Это было полной противоположностью того, какой она представляла себе свою жизнь: что она не сможет работать, но будет удовлетворена таким положением вещей. Имея степень гуманитарных наук, когда-то Милла мечтала однажды изменить мир. Она собиралась стать одной из учителей, которых помнят, когда сами они становятся бабушками и дедушками, одной из учителей, который займет какую-то нишу в жизнях своих студентов. Ей было хорошо в академии, даже в ее политической части. Милла планировала продолжать свое образование, пока не получит докторантуру, затем преподавать в университете.
Брак — да, через некоторое время. Возможно, когда ей будет тридцать или тридцать пять. Дети… Возможно.
Вместо этого она встретила Дэвида, вундеркинда медицины. Он был сыном профессора истории, и когда она стала помощником профессора, она узнала все о нем. Уровень IQ Дэвида было выше, чем у гения. Он закончил среднюю школу в четырнадцать, колледж в семнадцать, потом пошел в военно-медицинскую школу, и был уже практикующим хирургом в возрасте двадцати пяти лет, когда она встретила его. Она ожидала, что он будет или высокомерным — "я все знаю", или полным ботаником.

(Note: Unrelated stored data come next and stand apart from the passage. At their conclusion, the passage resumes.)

(* ===== verification/Fixture.v ===== *)
(** * A small database, to run the definitions on

    One project with a retry policy, a queue of two shards and three slots, a
    worker, and jobs in most of the states.  The identifiers are small numbers;
    [uuid_Parse] reads a text of length [n] as the identifier [n]. *)

From S2P Require Import Prelude Schema Fl Pool Jobs Api ApiJobs System.

(** A text of length [n]. *)
Fixpoint text (n : nat) : string :=
  match n with O => ""%string | S n' => String (Ascii.ascii_of_nat 120) (text n') end.

Definition text_id (i : uuid) : string := text (N.to_nat i).

(** The first [n] bytes of a text, filled up. *)
Fixpoint pad (n : nat) (s : string) : string :=
  match n, s with
  | O, _ => ""%string
  | S n', String c s' => String c (pad n' s')
  | S n', EmptyString => String (Ascii.ascii_of_nat 48) (pad n' EmptyString)
  end.

Definition X0 : Externals :=
  mkExternals
    (λ s, if decide (s = ""%string) then None else Some (N.of_nat (String.length s)))
    text_id (λ _, true) (λ s, s) (λ s, s) (λ s, s)
    unit Z (λ tz, if decide (tz = "UTC"%string) then Some tt else None)
    (λ e, if decide (e = "hourly"%string) then Some 3600000000 else None)
    (λ period _ t, (t / period + 1) * period)
    (λ _, true) (λ s, Z.of_nat (String.length s)) (λ _, ""%string) 19 (λ pw salt _ _ _ n, pad n (pw +:+ salt)%string).

(** A quarter of an hour after the epoch, in microseconds. *)
Definition t0 : Z := 900000000.

Definition env0 : Env := mkEnv t0 7 (1 # 2) true ∅ (λ n, 100 + N.of_nat n)%N.

(** The same, [d] microseconds later. *)
Definition later (d : Z) : Env := mkEnv (t0 + d) 7 (1 # 2) true ∅ (λ n, 200 + N.of_nat n)%N.

Definition policy0 : Policy := mkPolicy 2 "default" bk_exponential 3 3 1000 60000 false.

Definition queue0 : Queue :=
  mkQueue 2 "mail" false 3 0 3 (Some 10) 0 0 br_closed None 0 2 0.

(** A queued job of type [typ]. *)
Definition job0 (typ : string) (prio : Z) (at_ : timestamp) : Job :=
  mkJob 2 4 None None None typ "{}" js_queued prio at_ 0 0 0 0 None None 300000 3 0 0 0
    None None None.

(** Job 14: running under fence 2, claimed by worker 5 on shard 0. *)
Definition running0 : Job :=
  mkJob 2 4 None None None "send" "{}" js_running 0 0 2 1 0 0 (Some 5%N) (Some (t0 + 100000000))
    300000 3 0 0 0 (Some 800000000) (Some 810000000) None.

(** Job 15: dead after three attempts.  Job 16: waits for job 14. *)
Definition dead0 : Job :=
  mkJob 2 4 None None None "send" "{}" js_dead_letter 0 0 3 3 0 0 None None
    300000 3 0 0 0 None None (Some 700000000).
Definition child0 : Job :=
  mkJob 2 4 None None None "notify" "{}" js_scheduled 0 0 0 0 0 0 None None
    300000 3 1 0 0 None None None.

Definition db0 : DB :=
  empty_db
    <| jobs := {[ 10%N := job0 "send" 0 100; 11%N := job0 "send" 5 300; 12%N := job0 "send" 5 200;
                  13%N := job0 "print" 9 100; 14%N := running0; 15%N := dead0; 16%N := child0 ]} |>
    <| leases := {[ 14%N := mkLease 2 5 (t0 + 30000000) None 810000000 ]} |>
    <| execs := {[ 20%N := mkExec 14 4 1 0 2 5 None None None 810000000 None ]} |>
    <| dead_letters := {[ 15%N := mkDeadLetter 4 2 dr_attempts_exhausted None None [] 700000000 None None ]} |>
    <| deps := {[ (14%N, 16%N) ]} |>
    <| queues := {[ 4%N := queue0 ]} |>
    <| queue_shards := {[ (4%N, 0) := mkShard 1 0 0; (4%N, 1) := mkShard 0 0 0 ]} |>
    <| policies := {[ 3%N := policy0 ]} |>
    <| workers := {[ 5%N := mkWorker 2 "host" 1 4 "active" 0 0 [] ]} |>
    <| users := {[ 6%N := mkUser "a@b" "x" None 0 ]} |>
    <| sessions := {[ 7%N := mkSession 6 0 (t0 + 1000000000) None ]} |>
    <| org_members := {[ (1%N, 6%N) := "member"%string ]} |>
    <| organizations := {[ 1%N := mkOrg "acme" 0 ]} |>
    <| projects := {[ 2%N := mkProject 1 "shop" 0 ]} |>.

(** Worlds in which every call succeeds and nobody else is at work. *)
Definition w0 : World := start db0 (quiet env0).
Definition w_at (d : Z) : World := start db0 (quiet (later d)).

(** A request of the user's session on entity [n]. *)
Definition request {B} (n : nat) (b : B) : Request B :=
  mkRequest B (λ h, if decide (h = "Authorization"%string) then "Bearer xxxxxxx"%string else ""%string)
    None [] (λ _, text n) (λ _, ""%string) (Some b) "rid".

Definition claim0 (n : Z) (types : option (list string)) : ClaimRequest :=
  mkClaimRequest 4 5 n 30000000000 types.
Lemma Migrate_spec dir all w r w' :
  Load dir = inr all → Migrate exec_sql Error dir w = (r, w') →
  ∃ ap e, r = inr (ap, e) ∧ ran all (mw_db w) ap e (mw_db w') (faultless w).
Proof.
  intros Hload. pose proof (Load_NoDup _ _ Hload) as Hnd. unfold Migrate. rewrite Hload. cbv zeta.
  unfold mbind at 1 2, mig_bind at 1 2.
  destruct (call _ w) as [r1 w1] eqn:Hc1.
  apply call_frame in Hc1 as (Hf1 & Hs1 & Hr1 & Hc1); [|by intros db; eexists _, _].
  destruct r1 as [e|[]]; [intros [= <- <-]; exists [], (Some e); split; [done|by apply ran_early]|].
  destruct (call _ w1) as [r2 w2] eqn:Hc2.
  apply call_frame in Hc2 as (Hf2 & Hs2 & Hr2 & Hc2); [|by intros db; eexists _, _].
  assert (faultless w → faultless w1 ∧ faultless w2) as Hfl by (unfold faultless; by rewrite Hf2, Hf1).
  destruct r2 as [e|[]].
  { intros [= <- <-]. exists [], (Some e). split; [done|]. apply ran_early; [congruence..|]. intros Hall.
    by apply Hc2, Hfl. }
  unfold deferred. destruct ((_ ← call create_table; _) w2) as [r3 w3] eqn:Hb.
  apply body_spec in Hb as (Hf3 & ap & e & Hr3 & Hran); [|done].
  destruct (call _ w3) as [r4 w4] eqn:Hc4. simpl.
  apply call_spec in Hc4 as (Hf4 & Hdb4 & Hok4).
  assert (schema (mw_db w4) = schema (mw_db w3) ∧ recorded (mw_db w4) = recorded (mw_db w3) ∧
    (faultless w → locked (mw_db w4) = false)) as (Hs4 & Hr4 & Hl4).
  { destruct r4 as [e4|[]]; [|injection Hdb4 as <-; done].
    assert (faultless w → False) as Hbad.
    { intros Hall. assert (inl e4 = inr tt :> err + unit); [|done]. eapply Hok4; [|done].
      unfold faultless. rewrite Hf3. by apply Hfl. }
    destruct Hdb4 as [->|[a Ha]]; [|injection Ha as _ <-]; split_and!; try done; intros Hall; by destruct (Hbad Hall). }
  assert (ran all (mw_db w) ap e (mw_db w4) (faultless w)) as Hran'.
  { destruct Hran as (ms & rest & H1 & H2 & H3 & H4 & H5 & H6). simpl in H2, H6.
    rewrite Hr2, Hr1 in *. rewrite Hs2, Hs1 in *. exists ms, rest. rewrite Hs4, Hr4.
    split_and!; try done. intros Hall Hs. split; [apply H6; [by apply Hfl|done]|by apply Hl4]. }
  destruct Hr3 as [->|(-> & -> & He)]; intros [= <- <-].
  - by exists ap, e.
  - destruct e as [e|]; [|done]. by exists [], (Some e).
Qed.
(** The diagram of the entities has one block for each table with a key, in the
    order of the names, with all its key columns. *)
Lemma diagram_blocks cat :
  Forall (λ c, relname c ≠ "") (classes cat) →
  ∃ groups, keyColumnsSQL cat = by_table groups ∧ ascending_names groups.*1 ∧ grouped "" groups ∧
    column_blocks "" (keyColumnsSQL cat) = concat ((λ g, block g.1 g.2) <$> groups).
Proof.
  intros Hne. assert (Forall (λ k, kc_name k ≠ "") (keyColumnsSQL cat)) as Hall.
  { apply list.Forall_forall. intros k. unfold keyColumnsSQL. rewrite list_elem_of_fmap.
    intros ([k' n] & -> & Hk). rewrite merge_sort_Permutation in Hk.
    apply list_elem_of_bind in Hk as (c & Hk & Hc). apply list_elem_of_filter in Hc as [_ Hc].
    apply list_elem_of_omap in Hk as (a & _ & Ha). unfold key_row in Ha. rewrite list.Forall_forall in Hne.
    repeat case_match; simplify_eq; by apply Hne. }
  destruct (sorted_grouped _ (keyColumnsSQL_sorted cat) Hall) as (groups & Hg & Hasc & Hgr).
  assert (grouped "" groups) as Hgr0.
  { apply Hgr. destruct (keyColumnsSQL cat) as [|k rows]; [by right|left]. by apply List.Forall_inv in Hall. }
  exists groups. split_and!; [done|done|done|]. rewrite <- Hg. by apply (column_blocks_groups "").
Qed.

Он не был ни тем, ни другим. Вместо этого Дэвид оказался красивым молодым человеком, лицо которого часто выглядело уставшим из-за большого количества часов, проведенных за операционным столом. Его лицо светилось безграничной потребностью в новых знаниях, поэтому Дэвид изучал книги по медицине, в то время когда должен был спать. У него была сексуальная улыбка, синие глаза, излучающие хорошее настроение, светлые волосы, обычно торчащие в беспорядке. Он был высок, как раз такого роста, какой нравился Милле, так как она любила носить высокие каблуки. Фактически, ей нравилось в нем все, и когда он пригласил ее на вечеринку, она не сомневалась в ответе.